- Opening Delimiter -

(** X6. On a run of tokens without colons and at-keywords, the media
    loop and the main loop return the same output and the same mapping:
    inside an [@media] block class selectors are scoped as they are at
    the top level. *)
Theorem media_loop_scopes_as_main_loop (hash : string) (err : error) (zz : list Token)
    (o : string) (m : gmap string string) :
  forallb (fun t => negb (bool_decide (fst t = ColonToken)) &&
                    negb (bool_decide (fst t = AtKeywordToken))) zz = true ->
  mediaLoop hash (fun _ => returnAtError err) zz
    {| out := o; tmp := EmptyString; scopedClasses := m |} =
  mainLoop hash (fun _ => returnAtError err) zz
    {| out := o; tmp := EmptyString; scopedClasses := m |}.
Proof.
  intros Hzz. now apply (mediaLoop_as_mainLoop hash err (length zz)).
Qed.

End TransformerMore.

(** ** Composition of runs *)

Module TransformerCompose.

Import StringFacts TransformerFacts TransformerMore.

Section Splitting.

Variable hash : string.

Let stop : State -> Buffers -> State := fun s _ => s.
Let keep : State -> Buffers -> Buffers := fun _ b => b.

(** When the tokens [pre] leave a loop in state [Normal], the loop on
    [pre ++ post] is the main loop on [post] from the buffers that [pre]
    left. *)
Lemma split_at_Normal (n : nat) : forall pre, (length pre <= n)%nat ->
  (forall h' b b' (R : Type) (K : State -> Buffers -> R) post,
     mainLoop h' stop pre b' = Normal ->
     mainLoop hash K (pre ++ post) b = mainLoop hash K post (mainLoop hash keep pre b)) /\
  (forall h' bc b b' (R : Type) (K : State -> Buffers -> R) post,
     globalLoop h' stop pre bc b' = Normal ->
     globalLoop hash K (pre ++ post) bc b =
     mainLoop hash K post (globalLoop hash keep pre bc b)) /\
  (forall h' b b' (R : Type) (K : State -> Buffers -> R) post,
     mediaLoop h' stop pre b' = Normal ->
     mediaLoop hash K (pre ++ post) b = mainLoop hash K post (mediaLoop hash keep pre b)).
Proof.
  induction n as [|n IH]; intros pre Hlen.
  { destruct pre; [|cbn in Hlen; lia].
    repeat split; intros; first [discriminate | reflexivity]. }
  destruct pre as [|[zt data] zz1].
  { repeat split; intros; first [discriminate | reflexivity]. }
  cbn [length] in Hlen.
  split; [|split].
  - intros h' b b' R K post. cbn [app]. rewrite !mainLoop_cons. cbv zeta.
    repeat (destruct (decide _)).
    all: try (destruct zz1 as [|[zt2 data2] zz2]; cbn [app]; [discriminate|];
              repeat (destruct (decide _));
              apply (IH zz2); cbn [length] in *; lia).
    apply (IH zz1); lia.
  - intros h' bc b b' R K post. cbn [app]. rewrite !globalLoop_cons.
    repeat (destruct (decide _)); apply (IH zz1); lia.
  - intros h' b b' R K post. cbn [app]. rewrite !mediaLoop_cons. cbv zeta.
    repeat (destruct (decide _)).
    all: try (destruct zz1 as [|[zt2 data2] zz2]; cbn [app]; [discriminate|];
              repeat (destruct (decide _));
              apply (IH zz2); cbn [length] in *; lia).
    all: apply (IH zz1); lia.
Qed.

(** In state [Normal] the look-ahead buffer is empty. *)
Lemma tmp_empty_at_Normal (n : nat) : forall pre, (length pre <= n)%nat ->
  (forall h' b b',
     mainLoop h' stop pre b' = Normal -> tmp b = EmptyString ->
     tmp (mainLoop hash keep pre b) = EmptyString) /\
  (forall h' bc b b',
     globalLoop h' stop pre bc b' = Normal ->
     tmp (globalLoop hash keep pre bc b) = EmptyString) /\
  (forall h' b b',
     mediaLoop h' stop pre b' = Normal ->
     tmp (mediaLoop hash keep pre b) = EmptyString).
Proof.
  induction n as [|n IH]; intros pre Hlen.
  { destruct pre; [|cbn in Hlen; lia].
    repeat split; intros; first [discriminate | assumption]. }
  destruct pre as [|[zt data] zz1].
  { repeat split; intros; first [discriminate | assumption]. }
  cbn [length] in Hlen.
  split; [|split].
  - intros h' b b'. rewrite !mainLoop_cons. cbv zeta. intros Hst _. revert Hst.
    repeat (destruct (decide _)).
    all: try (destruct zz1 as [|[zt2 data2] zz2]; [discriminate|];
              repeat (destruct (decide _)); intros Hst;
              first [ eapply (proj1 (IH zz2 ltac:(cbn [length] in *; lia)));
                      [exact Hst | reflexivity]
                    | eapply (IH zz2); [cbn [length] in *; lia | exact Hst] ]).
    intros Hst. eapply (proj1 (IH zz1 ltac:(lia))); [exact Hst | reflexivity].
  - intros h' bc b b'. rewrite !globalLoop_cons.
    repeat (destruct (decide _)); intros Hst;
      first [ eapply (proj1 (IH zz1 ltac:(lia))); [exact Hst | reflexivity]
            | eapply (IH zz1); [lia | exact Hst] ].
  - intros h' b b'. rewrite !mediaLoop_cons. cbv zeta.
    repeat (destruct (decide _)).
    all: try (destruct zz1 as [|[zt2 data2] zz2]; [discriminate|];
              repeat (destruct (decide _)); intros Hst;
              eapply (proj2 (proj2 (IH zz2 ltac:(cbn [length] in *; lia))));
              exact Hst).
    all: intros Hst;
      first [ eapply (proj1 (IH zz1 ltac:(lia))); [exact Hst | reflexivity]
            | eapply (proj2 (proj2 (IH zz1 ltac:(lia)))); exact Hst ].
Qed.

End Splitting.

Section Framing.

Variable hash : string.
Variable err : error.
Variable o : string.
Variable m0 : gmap string string.

Let ret : State -> Buffers -> result := fun _ => returnAtError err.

Lemma after_run_tmp_Write d b : tmp_Write d (after_run o m0 b) = after_run o m0 (tmp_Write d b).
Proof. reflexivity. Qed.

Lemma after_run_tmp_Reset b : tmp_Reset (after_run o m0 b) = after_run o m0 (tmp_Reset b).
Proof. reflexivity. Qed.

Lemma after_run_out_Write d b : out_Write d (after_run o m0 b) = after_run o m0 (out_Write d b).
Proof. unfold out_Write, after_run. cbn. now rewrite app_assoc. Qed.

Lemma after_run_tmp_WriteTo_out b :
  tmp_WriteTo_out (after_run o m0 b) = after_run o m0 (tmp_WriteTo_out b).
Proof. unfold tmp_WriteTo_out, after_run. cbn. now rewrite app_assoc. Qed.

Lemma after_run_addScopedName d b :
  addScopedName hash d (after_run o m0 b) = after_run o m0 (addScopedName hash d b).
Proof.
  unfold addScopedName, after_run. cbn. rewrite app_assoc. f_equal.
  apply insert_union_l.
Qed.

Lemma after_run_at_end s b : ret s (after_run o m0 b) = result_after o m0 (ret s b).
Proof. unfold ret, returnAtError. destruct (decide _); reflexivity. Qed.

(** A run that starts after an earlier output and mapping returns its
    own result after them. *)
Lemma loops_after_run (n : nat) : forall zz, (length zz <= n)%nat ->
  (forall b, mainLoop hash ret zz (after_run o m0 b) =
             result_after o m0 (mainLoop hash ret zz b)) /\
  (forall bc b, globalLoop hash ret zz bc (after_run o m0 b) =
                result_after o m0 (globalLoop hash ret zz bc b)) /\
  (forall b, mediaLoop hash ret zz (after_run o m0 b) =
             result_after o m0 (mediaLoop hash ret zz b)).
Proof.
  induction n as [|n IH]; intros zz Hlen.
  { destruct zz; [|cbn in Hlen; lia].
    repeat split; intros;
      rewrite ?mainLoop_nil, ?globalLoop_nil, ?mediaLoop_nil; apply after_run_at_end. }
  destruct zz as [|[zt data] zz1].
  { repeat split; intros;
      rewrite ?mainLoop_nil, ?globalLoop_nil, ?mediaLoop_nil; apply after_run_at_end. }
  cbn [length] in Hlen.
  split; [|split].
  - intros b. rewrite !mainLoop_cons. cbv zeta.
    repeat (destruct (decide _)).
    all: try (destruct zz1 as [|[zt2 data2] zz2];
              [rewrite ?after_run_tmp_Write, ?after_run_tmp_WriteTo_out;
               apply after_run_at_end|];
              repeat (destruct (decide _));
              rewrite ?after_run_tmp_Write, ?after_run_tmp_WriteTo_out,
                ?after_run_out_Write, ?after_run_addScopedName, ?after_run_tmp_Reset;
              apply (IH zz2); cbn [length] in *; lia).
    rewrite ?after_run_tmp_Write, ?after_run_tmp_WriteTo_out, ?after_run_tmp_Reset.
    apply (IH zz1); lia.
  - intros bc b. rewrite !globalLoop_cons.
    repeat (destruct (decide _));
      rewrite ?after_run_out_Write, ?after_run_tmp_Reset; apply (IH zz1); lia.
  - intros b. rewrite !mediaLoop_cons. cbv zeta.
    repeat (destruct (decide _)).
    all: try (destruct zz1 as [|[zt2 data2] zz2];
              [rewrite ?after_run_out_Write; apply after_run_at_end|];
              repeat (destruct (decide _));
              rewrite ?after_run_out_Write, ?after_run_addScopedName;
              apply (IH zz2); cbn [length] in *; lia).
    all: rewrite ?after_run_out_Write, ?after_run_tmp_Reset; apply (IH zz1); lia.
Qed.

End Framing.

- Closing Delimiter -

* _TASK STATEMENT_: Write out the records exactly, starting at the first line and stopping after the line that contains "Let keep : State".

* _WRITTEN SOLUTION_:
(** X6. On a run of tokens without colons and at-keywords, the media
    loop and the main loop return the same output and the same mapping:
    inside an [@media] block class selectors are scoped as they are at
    the top level. *)
Theorem media_loop_scopes_as_main_loop (hash : string) (err : error) (zz : list Token)
    (o : string) (m : gmap string string) :
  forallb (fun t => negb (bool_decide (fst t = ColonToken)) &&
                    negb (bool_decide (fst t = AtKeywordToken))) zz = true ->
  mediaLoop hash (fun _ => returnAtError err) zz
    {| out := o; tmp := EmptyString; scopedClasses := m |} =
  mainLoop hash (fun _ => returnAtError err) zz
    {| out := o; tmp := EmptyString; scopedClasses := m |}.
Proof.
  intros Hzz. now apply (mediaLoop_as_mainLoop hash err (length zz)).
Qed.

End TransformerMore.

(** ** Composition of runs *)

Module TransformerCompose.

Import StringFacts TransformerFacts TransformerMore.

Section Splitting.

Variable hash : string.

Let stop : State -> Buffers -> State := fun s _ => s.
Let keep : State -> Buffers -> Buffers := fun _ b => b.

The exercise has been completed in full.